Octopus Hydrogen and BayWa r.e. are to develop green hydrogen production facilities at renewable energy sites in the UK.
The two companies have signed a Memorandum of Understanding (MoU) that will see Octopus Hydrogen install electrolysers, compression and mobile hydrogen storage at selected solar and wind projects owned by BayWa r.e.
An initial pipeline of projects have been identified, which could see the companies produce up to 6,500kg/day of green hydrogen. This hydrogen – the first of which could be produced as early as next year – will then be distributed to Octopus Hydrogen’s customer sites, to support the decarbonisation of industries such as heavy transport, shipping and aviation.
New software developed by the hydrogen arm of the Octopus Group will be used to optimise electrolyser usage at the sites. This will ensure the site can also help balance the grid and drive efficiencies, managing renewable generation in such a way it can act as a catalyst for further renewable capacity, the company said.

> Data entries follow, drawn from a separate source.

Definition first_block (s before block after : bytes) : Prop :=
  s = before ++ block ++ after
  ∧ (∃ m, block = TOKEN_PREFIX ++ m ++ TOKEN_SUFFIX ∧ ∀ x y, m ≠ x ++ TOKEN_SUFFIX ++ y)
  ∧ ∀ x y, s = x ++ TOKEN_PREFIX ++ y → (length before ≤ length x)%nat.

Inductive cut : bytes → list piece → Prop :=
| cut_end s :
    (∀ a m r, s ≠ a ++ TOKEN_PREFIX ++ m ++ TOKEN_SUFFIX ++ r) → cut s [Text s]
| cut_token s a c r t ps :
    first_block s a c r → parse c = Some t → cut r ps → cut s (Text a :: Hole t :: ps)
| cut_other s a c r ps :
    first_block s a c r → parse c = None → cut r ps → cut s (Text (a ++ c) :: ps).

Definition piece_value (value : Token → bytes) (p : piece) : bytes :=
  match p with Text t => t | Hole t => value t end.
Definition holes (ps : list piece) : list Token :=
  omap (λ p, match p with Hole t => Some t | Text _ => None end) ps.

(** [v'] is [v] with every token of every string replaced by its value; keys
    and everything else stay. *)
Inductive restored (value : Token → bytes) : Value → Value → Prop :=
| restored_string s ps :
    cut s ps → restored value (VString s) (VString (concat (map (piece_value value) ps)))
| restored_array items items' :
    Forall2 (restored value) items items' → restored value (VArray items) (VArray items')
| restored_object entries entries' :
    map fst entries = map fst entries' →
    Forall2 (restored value) (map snd entries) (map snd entries') →
    restored value (VObject entries) (VObject entries')
| restored_other v :
    match v with VString _ | VArray _ | VObject _ => False | _ => True end → restored value v v.
Lemma frontier_spec segs qs q' :
  Forall sound_index segs → (∀ q, q ∈ qs → unique_keys (node q) ∧ (depth q ≤ MAX_PATH_DEPTH)%nat) →
  q' ∈ frontier segs qs ↔ ∃ q ss, q ∈ qs ∧ path_matches segs ss ∧ reached q ss q'.
Proof.
  revert qs. induction segs as [|seg segs IH]; intros qs Hs Hq.
  - cbn [frontier]. split.
    + intros Hin. exists q', []. destruct (Hq _ Hin) as [_ Hd]. split_and!; [done|constructor|].
      unfold reached. cbn. split_and!; [done|done|lia|done].
    + intros (q & ss & Hin & Hm & Hr). inversion Hm; subst. destruct Hr as (Hn & Hp & Hd & _). cbn in *. simplify_eq.
      destruct q as [p v d], q' as [p' v' d']; cbn in *. subst. by rewrite Nat.add_0_r.
  - inversion Hs as [|? ? Hi Hs']; subst.
    rewrite frontier_cons, IH; [|done|].
    + setoid_rewrite elem_of_flat_map. split.
      * intros (q1 & rest & (q & Hin & Hq1) & Hm & Hr). destruct (Hq _ Hin) as [Hu _].
        apply seg_step_spec in Hq1 as (ss & Hms & Hr1); [|done..]. exists q, (ss ++ rest).
        split_and!; [done|by constructor|by eapply reached_app].
      * intros (q & ss0 & Hin & Hm & Hr). inversion Hm as [|? ? ss rest Hms Hmr]; subst.
        apply reached_split in Hr as (q1 & Hr1 & Hr2). exists q1, rest. split_and!; [|done|done].
        exists q. split; [done|]. destruct (Hq _ Hin) as [Hu _]. apply seg_step_spec; eauto.
    + intros q1 (q & Hin & Hq1)%elem_of_flat_map. destruct (Hq _ Hin) as [Hu _].
      apply seg_step_spec in Hq1 as (ss & _ & Hr1); [|done..]. split; [|by apply Hr1].
      eapply unique_keys_at; [exact Hu|apply Hr1].
Qed.

Lemma elem_of_dedup seen l p : p ∈ dedup seen l ↔ p ∈ l ∧ p ∉ seen.
Proof.
  revert seen. induction l as [|x l IH]; intros seen; cbn; [by rewrite elem_of_nil; tauto|].
  destruct (existsb (ustr_eqb x) seen) eqn:E.
  - rewrite IH, elem_of_cons. apply existsb_exists in E as (y & Hy & He). reflect_bools. subst y.
    apply list_elem_of_In in Hy. split; [tauto|]. intros [[->|Hp] Hn]; [done|tauto].
  - assert (x ∉ seen) as Hx.
    { intros Hx. rewrite <- not_true_iff_false, existsb_exists in E. apply E. exists x.
      rewrite ustr_eqb_refl. by rewrite <- list_elem_of_In. }
    rewrite !elem_of_cons, IH, elem_of_cons. split; [|destruct (decide (p = x)); tauto].
    intros [->|[Hp Hn]]; [tauto|]. split; [by right|tauto].
Qed.

Lemma NoDup_dedup seen l : NoDup (dedup seen l).
Proof.
  revert seen. induction l as [|x l IH]; intros seen; cbn; [constructor|].
  destruct (existsb _ _); [done|]. apply list.NoDup_cons. split; [|done].
  rewrite elem_of_dedup, elem_of_cons. tauto.
Qed.

(** What a path resolves to. *)
Lemma resolved_pointers segs root p :
  unique_keys root → Forall sound_index segs →
  p ∈ resolve segs root ↔
    ∃ steps v, path_matches segs steps ∧ node_at root steps = Some v
      ∧ (length steps ≤ MAX_PATH_DEPTH)%nat ∧ p = pointer_of steps.
Proof.
  intros Hu Hs. unfold resolve. rewrite elem_of_dedup.
  assert (p ∉ @nil bytes) as Hnil by (by intros ?%elem_of_nil).
  transitivity (p ∈ map ptr (frontier segs [{| ptr := []; node := root; depth := 0 |}])); [tauto|].
  rewrite list_elem_of_fmap. split.
  - intros (q' & -> & Hq). apply frontier_spec in Hq as (q & ss & Hq & Hm & Hr); [|done|].
    + apply list_elem_of_singleton in Hq as ->. destruct Hr as (Hn & Hp & Hd & Hle). cbn in *.
      exists ss, (node q'). split_and!; [done|done|lia|done].
    + intros q ->%list_elem_of_singleton. split; [done|cbn; lia].
  - intros (ss & v & Hm & Hn & Hle & ->).
    exists {| ptr := pointer_of ss; node := v; depth := length ss |}. split; [done|].
    apply frontier_spec; [done| |].
    + intros q ->%list_elem_of_singleton. split; [done|cbn; lia].
    + eexists _, ss. split_and!; [by left|done|]. unfold reached. by cbn.
Qed.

The MoU builds on a number of projects announced by Octopus Hydrogen since the company was unveiled in April 2021, including a supply partnership with ZeroAvia’s R&D centre at Cotswold Airport and a strategic partnership with Innova Renewables and Novus to roll out green hydrogen production across the country.
“We want to develop and establish a decentralised model for green hydrogen production,” Will Rowe, founder and CEO of Octopus Hydrogen said. “Our partnership with BayWa r.e. plays an important role by providing excellent renewable sites and the opportunity to share expertise. Collaboration helps to unlock the potential of the green hydrogen market in the UK and beyond.”
Current± caught up with Rowe last year to discuss the company’s decentralised model, and the challenges of electrolyser costs.
Co-locating electrolysers with on-site renewables can help to reduce the cost of the energy needed for green hydrogen production, making arrangements like the partnership with BayWa r.e. particularly favourable. Additionally, on-site hydrogen generation helps to avoid the curtailment of renewable energy due to grid congestion.
The companies expect around 30-40% of the renewable energy generation to be used for green hydrogen, while the rest is fed into the grid.
BayWa r.e. is planning to ramp up its hydrogen activities in Europe, along with targeting more than 2GW of onshore wind and solar projects across the UK and Ireland. The company recently won an option agreement within the ScotWind Leasing round to develop more offshore wind.
Green hydrogen has a significant role to play in BayWa r.e. and Octopus Hydrogen’s collective journey, said Stefan Tait, head of energy storage and hydrogen UK at BayWa r.e.
“Our partnership with Octopus builds on the innovative work we are already doing across Europe in producing green hydrogen from renewable energy, and we look forward to jointly deploying these concepts to help meet the UK’s energy transition targets.”
The UK government released its hydrogen strategy in August 2021, outlining a target of 5GW of low carbon hydrogen production capacity by 2030. Since then activity in the sector has picked up pace, with a number of significant green hydrogen projects announced, such as a 500MWe green hydrogen project in Teeside being announced by bp, ScottishPower’s Whitelee green hydrogen project being awarded £9.4 million in funding and Macquarie GIG announcing a plan to develop green hydrogen on Orkney.